(RECORDS FOR PROCESSING begins)
(* ===== verification/Spi.v ===== *)
(** spi/spi.c: the SPI test tool.  The operating system is the parameter [SpiOS]: what each
    call answers, which may depend on everything the program has done so far; the calls
    themselves, with their arguments, are the trace. *)
From Stdlib Require Import ZArith Lia Ascii String.
From stdpp Require Import base list numbers strings.
From S2P Require Import Prelude Libc HexDump.

#[global] Open Scope Z_scope.

Definition TRANSFER_FULL_DUPLEX : Z := 0.
Definition TRANSFER_TX_ONLY : Z := 1.
Definition TRANSFER_RX_ONLY : Z := 2.

Definition default_tx : list Z :=
  [0xFF; 0xFF; 0xFF; 0xFF; 0xFF; 0xFF;
   0x40; 0x00; 0x00; 0x00; 0x00; 0x95;
   0xFF; 0xFF; 0xFF; 0xFF; 0xFF; 0xFF;
   0xFF; 0xFF; 0xFF; 0xFF; 0xFF; 0xFF;
   0xFF; 0xFF; 0xFF; 0xFF; 0xFF; 0xFF;
   0xF0; 0x0D].

(** struct spi_ioc_transfer: its buffers, [None] for a null pointer, and parameters. *)
Record spi_ioc_transfer := Transfer {
  tx_buf : option (list Z); rx_buf : bool; len : Z;
  delay_usecs : Z; speed_hz : Z; bits_per_word : Z }.

Inductive spi_request :=
| SPI_IOC_WR_MODE32 | SPI_IOC_RD_MODE32
| SPI_IOC_WR_BITS_PER_WORD | SPI_IOC_RD_BITS_PER_WORD
| SPI_IOC_WR_MAX_SPEED_HZ | SPI_IOC_RD_MAX_SPEED_HZ.

Inductive spi_event :=
| Stdout (s : string)
| Stderr (s : string)
| Open (path : string) (fd : Z)
| Close (fd : Z)
| Config (r : spi_request) (v : Z)
| Message (fd : Z) (tr : spi_ioc_transfer)
| WriteFile (fd : Z) (bytes : list Z)
| ReadFile (fd : Z) (size : Z)
| Malloc (size : Z)
| Settings (mode bits speed transfer_type : Z)
| Rate (tx_bits rx_bits : Z).

(** The globals of the file, with the values of their initializers in [initial]. *)
Record spi_state := Spi {
  device : string; device_slave : string; spi_role : string;
  mode : Z; bits : Z; transfer_type : Z;
  input_file : option string; output_file : option string;
  speed : Z; delay : Z; verbose : bool; transfer_size : Z; interval : Z;
  default_rx : list Z; input_tx : option string;
  read_count : Z; write_count : Z; prev_read_count : Z; prev_write_count : Z;
  trace : list spi_event }.

Definition initial : spi_state :=
  Spi "/dev/spidev0.0" "/dev/spidev1.0" "MASTER" 0 8 0 None None 7000000 100 false 0 5
    (replicate 32 0) None 0 0 0 0 [].

Class SpiOS := {
  os_open : list spi_event -> string -> Z;
  os_config : list spi_event -> spi_request -> Z -> Z * Z;
  os_message : list spi_event -> spi_ioc_transfer -> Z * list Z;
  os_write : list spi_event -> list Z -> Z;
  os_malloc : list spi_event -> Z -> option (list Z);
  os_stat : string -> Z;
  os_read : list spi_event -> Z -> Z * list Z;
  os_seconds : list spi_event -> Z }.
(RECORDS FOR PROCESSING ends)
◆ **WHAT IS EXPECTED**: Find the string "From" in the data. Report each line it appears in.

◆ **YOUR RESPONSE**:
From Stdlib Require Import ZArith Lia Ascii String.
From stdpp Require Import base list numbers strings.
From S2P Require Import Prelude Libc HexDump.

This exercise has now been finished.